(** * Whole runs of the two scripts *)

(** Whether a rule raises does not depend on the buffer. *)
Lemma new_content_total c s :
  compiles c = true → new_content c s = Ok (apply_rule c s).
Proof.
  unfold compiles, apply_rule.
  destruct c as [|old new count|pattern repl count|sep n body| |]; try done.
  - unfold new_content, re_sub, re_subn.
    destruct (re_compile pattern) as [re|]; [|done]. simpl.
    destruct (tmpl_parse repl) as [tm|]; [|done]. simpl.
    by destruct (tmpl_refs_ok (group_count re) tm).
  - unfold new_content. by destruct sep.
Qed.

Lemma run_rules_compile rules σ :
  Forall (λ c, is_rule c = true ∧ compiles c = true) rules →
  run rules σ = Finished (set_content σ (apply_rules rules (content σ))).
Proof.
  intros Hrules. revert σ.
  induction Hrules as [|c rules [Hr Hc] _ IH]; intros σ.
  - by destruct σ.
  - cbn [run apply_rules foldl].
    assert (exec c σ = Ok (set_content σ (apply_rule c (content σ)))) as ->.
    { destruct c; try done; unfold exec; by rewrite new_content_total. }
    by rewrite IH.
Qed.

Lemma run_pipeline path rules msg σ :
  Forall (λ c, is_rule c = true ∧ compiles c = true) rules →
  run ([OpenRead path] ++ rules ++ [OpenWrite path; Print msg]) σ =
    match fs σ !! path with
    | Some s =>
        Finished (State (<[path := apply_rules rules s]> (fs σ))
                    (apply_rules rules s) (stdout σ ++ [msg]))
    | None => Uncaught (FileNotFoundError path) σ
    end.
Proof.
  intros Hrules. cbn [app run exec].
  destruct (fs σ !! path) as [s|]; [|done].
  by rewrite run_app, run_rules_compile.
Qed.

Lemma update_pages_rules_compile :
  Forall (λ c, is_rule c = true ∧ compiles c = true) UpdatePages.Station.rules
  ∧ Forall (λ c, is_rule c = true ∧ compiles c = true) UpdatePages.Region.rules.
Proof.
  split; apply Forall_forall; intros c Hc; apply list_elem_of_In in Hc.
  all: apply andb_true_iff; revert c Hc; apply forallb_forall.
  all: by_evaluation.
Qed.

(** What [update_pages.py] does, by the files it finds. *)
Lemma update_pages_run σ :
  run UpdatePages.script σ =
    match fs σ !! UpdatePages.Station.path with
    | None => Uncaught (FileNotFoundError UpdatePages.Station.path) σ
    | Some a =>
        let a' := apply_rules UpdatePages.Station.rules a in
        let σ1 := State (<[UpdatePages.Station.path := a']> (fs σ)) a'
                    (stdout σ ++ [lit "Updated StationHaulingPage.jsx"]) in
        match fs σ !! UpdatePages.Region.path with
        | None => Uncaught (FileNotFoundError UpdatePages.Region.path) σ1
        | Some b =>
            let b' := apply_rules UpdatePages.Region.rules b in
            Finished (State (<[UpdatePages.Region.path := b']> (fs σ1)) b'
                        (stdout σ ++ [lit "Updated StationHaulingPage.jsx";
                                      lit "Updated RegionHaulingPage.jsx";
                                      lit "All files updated successfully!"]))
        end
    end.
Proof.
  destruct update_pages_rules_compile as [HS HR].
  unfold UpdatePages.script. rewrite run_app.
  unfold UpdatePages.Station.pipeline, UpdatePages.Station.report.
  rewrite run_pipeline by done.
  destruct (fs σ !! UpdatePages.Station.path) as [a|]; [|done].
  rewrite run_app.
  unfold UpdatePages.Region.pipeline, UpdatePages.Region.report.
  rewrite run_pipeline by done. cbn [fs stdout].
  rewrite lookup_insert_ne by done.
  destruct (fs σ !! UpdatePages.Region.path) as [b|]; [|done].
  cbn [run exec UpdatePages.all_updated fs content stdout].
  by rewrite <-!app_assoc.
Qed.
(** * BlueprintExporter: graph serialization, dependency extraction and
      the change monitor

    A shallow embedding of
    [Plugins/BlueprintExporter/Source/BlueprintExporter/Private/BlueprintExporter.cpp]
    (class [UBlueprintExporterLibrary] and class [UBlueprintChangeMonitor]).

    Conventions of the embedding.
    - A C++ pointer is an [option]: [None] is [nullptr].  Graph nodes and
      pins are compared by address in the source ([TArray::AddUnique] on
      [UEdGraphNode*]), so they live in a heap and a pointer to one of them
      is an optional address.  Blueprints, graphs, classes and plain objects
      are only ever read through, so a pointer to one of them is an optional
      value.
    - A function that dereferences one of its pointers without testing it
      returns an [option]: [None] stands for the null dereference.  A
      function that tests first is a plain function.
    - [TSharedPtr<FJsonObject>] is an insertion-ordered field list,
      [TSet<FString>] a [gset string], [TArray] a [list]. *)

From Stdlib Require Import ZArith.
From stdpp Require Import base option list strings gmap.
From stdpp Require Import pretty.

#[local] Set Warnings "-register-all,-clear-no-such-hyp".

(** ** Engine types read by the exporter *)

Abbreviation FString := string (only parsing).
Abbreviation FName := string (only parsing).
Abbreviation FText := string (only parsing).
Abbreviation addr := nat (only parsing).

(** [UClass]: the name, the path name and the super class chain walked by
    [Cast<T>]. *)
Inductive UClass : Type :=
| MkClass (ClassName : FString) (ClassPathName : FString) (SuperClass : option UClass).

Definition ClassName (c : UClass) : FString :=
  match c with MkClass n _ _ => n end.
Definition ClassPathName (c : UClass) : FString :=
  match c with MkClass _ p _ => p end.
Definition SuperClass (c : UClass) : option UClass :=
  match c with MkClass _ _ s => s end.

(** [UObject::IsA] against a static class, identified by its name. *)
Fixpoint IsChildOf (c : UClass) (target : FString) : bool :=
  match c with
  | MkClass n _ s =>
      if bool_decide (n = target) then true
      else match s with
           | Some parent => IsChildOf parent target
           | None => false
           end
  end.

Definition UK2Node : FString := "K2Node".
Definition UK2Node_Event : FString := "K2Node_Event".
Definition UK2Node_FunctionEntry : FString := "K2Node_FunctionEntry".
Definition UK2Node_CallFunction : FString := "K2Node_CallFunction".
Definition UK2Node_VariableGet : FString := "K2Node_VariableGet".
Definition UK2Node_VariableSet : FString := "K2Node_VariableSet".
Definition UBlueprint_StaticClass : FString := "Blueprint".

Record UObject : Type := MkObject {
  ObjName : FString;
  ObjPathName : FString;
  ObjClass : UClass
}.

Inductive EEdGraphPinDirection : Type := EGPD_Input | EGPD_Output | EGPD_MAX.

Global Instance EEdGraphPinDirection_eq_dec : EqDecision EEdGraphPinDirection.
Proof. solve_decision. Defined.

(** Modelled from the spec: the engine's declaration of [FEdGraphPinType]
    is not part of the source.  Section 3 gives the type descriptor as a
    base category, an optional referenced type and a collection flag.
    [PinCategory] is the category name, which the source compares with the
    schema's names and prints with [ToString]; [PinSubCategoryObject] is
    the weak pointer, [None] when it is not valid; [IsArray] is what the
    query of that name answers. *)
Record FEdGraphPinType : Type := MkPinType {
  PinCategory : FName;
  PinSubCategoryObject : option UObject;
  IsArray : bool
}.

Record UEdGraphPin : Type := MkPin {
  PinName : FName;
  PinDisplayName : FText;
  Direction : EEdGraphPinDirection;
  PinType : FEdGraphPinType;
  DefaultValue : FString;
  DefaultObject : option UObject;
  LinkedTo : list (option addr);
  OwningNode : option addr
}.

(** [UEdGraphNode]: [MenuCategory] is what [GetMenuCategory] answers and
    [MemberParentClass] what [FunctionReference.GetMemberParentClass]
    answers; both are only read after the matching [Cast]. *)
Record UEdGraphNode : Type := MkNode {
  NodeName : FString;
  NodeClass : UClass;
  NodeTitle : FText;
  MenuCategory : FText;
  NodePosX : Z;
  NodePosY : Z;
  Pins : list (option addr);
  MemberParentClass : option UClass
}.

Record UEdGraph : Type := MkGraph {
  GraphName : FString;
  Nodes : list (option addr)
}.

Record FBPVariableDescription : Type := MkVariable {
  VarName : FName;
  VarType : FEdGraphPinType;
  Category : FText;
  PropertyFlags : Z;
  VarDefaultValue : FString
}.

Record USCS_Node : Type := MkSCSNode {
  VariableName : FName;
  ComponentTemplate : option UObject
}.

Record UBlueprint : Type := MkBlueprint {
  BlueprintName : FString;
  BlueprintPathName : FString;
  ParentClass : option UClass;
  GeneratedClass : option UClass;
  UbergraphPages : list (option UEdGraph);
  FunctionGraphs : list (option UEdGraph);
  NewVariables : list FBPVariableDescription;
  SimpleConstructionScript : option (list (option USCS_Node))
}.

(** The object heap: every non-null node or pin pointer refers to a live
    object. *)
Record Heap : Type := MkHeap {
  node_at : addr → UEdGraphNode;
  pin_at : addr → UEdGraphPin
}.

(** Engine constants the source names but does not define. *)
Class EngineConstants : Type := MkEngineConstants {
  PC_Exec : FName;
  PC_Object : FName;
  CPF_ExposeOnSpawn : Z;
  UBlueprint_ClassPathName : FString
}.

(** ** JSON documents *)

Inductive FJsonValue : Type :=
| FJsonValueString (s : FString)
| FJsonValueNumber (z : Z)
| FJsonValueBoolean (b : bool)
| FJsonValueArray (l : list FJsonValue)
| FJsonValueObject (o : list (FString * FJsonValue)).

Abbreviation FJsonObject := (list (FString * FJsonValue)) (only parsing).

(** [FJsonObject::SetField]: replace the value of an existing key in place,
    append a new key otherwise. *)
Fixpoint SetField (k : FString) (v : FJsonValue) (o : FJsonObject) : FJsonObject :=
  match o with
  | [] => [(k, v)]
  | (k', v') :: o' =>
      if bool_decide (k' = k) then (k, v) :: o' else (k', v') :: SetField k v o'
  end.

Definition SetStringField (k : FString) (s : FString) : FJsonObject → FJsonObject :=
  SetField k (FJsonValueString s).
Definition SetNumberField (k : FString) (z : Z) : FJsonObject → FJsonObject :=
  SetField k (FJsonValueNumber z).
Definition SetBoolField (k : FString) (b : bool) : FJsonObject → FJsonObject :=
  SetField k (FJsonValueBoolean b).
Definition SetArrayField (k : FString) (l : list FJsonValue) : FJsonObject → FJsonObject :=
  SetField k (FJsonValueArray l).
Definition SetObjectField (k : FString) (o' : FJsonObject) : FJsonObject → FJsonObject :=
  SetField k (FJsonValueObject o').

Fixpoint GetField (k : FString) (o : FJsonObject) : option FJsonValue :=
  match o with
  | [] => None
  | (k', v) :: o' => if bool_decide (k' = k) then Some v else GetField k o'
  end.

(** ** Control flow *)

(** A range-based [for] loop whose body may hit a null dereference. *)
Fixpoint for_each {A S : Type} (l : list A) (body : A → S → option S) (s : S) : option S :=
  match l with
  | [] => Some s
  | x :: l' => s' ← body x s; for_each l' body s'
  end.

(** [Cast<T>(Node)]: null for a null pointer and for a node of another class. *)
Definition Cast (T : FString) (h : Heap) (Node : option addr) : option addr :=
  a ← Node; if IsChildOf (NodeClass (node_at h a)) T then Some a else None.

(** [TArray::AddUnique]. *)
Definition AddUnique `{EqDecision A} (x : A) (l : list A) : list A :=
  if bool_decide (x ∈ l) then l else l ++ [x].

(** ** Helper functions (source lines 389-448) *)

(** Modelled from the spec: [FName::ToString], whose declaration is not
    part of the source.  Section 4.1 has every type descriptor encode to a
    non-empty string and wants it to carry a category: a name never prints
    as the empty string, the empty name being the engine's [NAME_None],
    which prints as [None]. *)
Definition FName_ToString (Name : FName) : FString :=
  if bool_decide (Name = "") then "None" else Name.

Definition PinTypeToString (PinType : FEdGraphPinType) : FString :=
  let TypeString := FName_ToString (PinCategory PinType) in
  let TypeString :=
    match PinSubCategoryObject PinType with
    | Some o => TypeString +:+ (("<" +:+ ObjName o) +:+ ">")
    | None => TypeString
    end in
  if IsArray PinType then ("Array<" +:+ TypeString) +:+ ">" else TypeString.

WORK TASK: Scan the data above, find each line with "Some", and copy it.

TASK OUTPUT:
    | Some s =>
    | Some a =>
        | Some b =>
           | Some parent => IsChildOf parent target
  | (k', v) :: o' => if bool_decide (k' = k) then Some v else GetField k o'
  | [] => Some s
  a ← Node; if IsChildOf (NodeClass (node_at h a)) T then Some a else None.
    | Some o => TypeString +:+ (("<" +:+ ObjName o) +:+ ">")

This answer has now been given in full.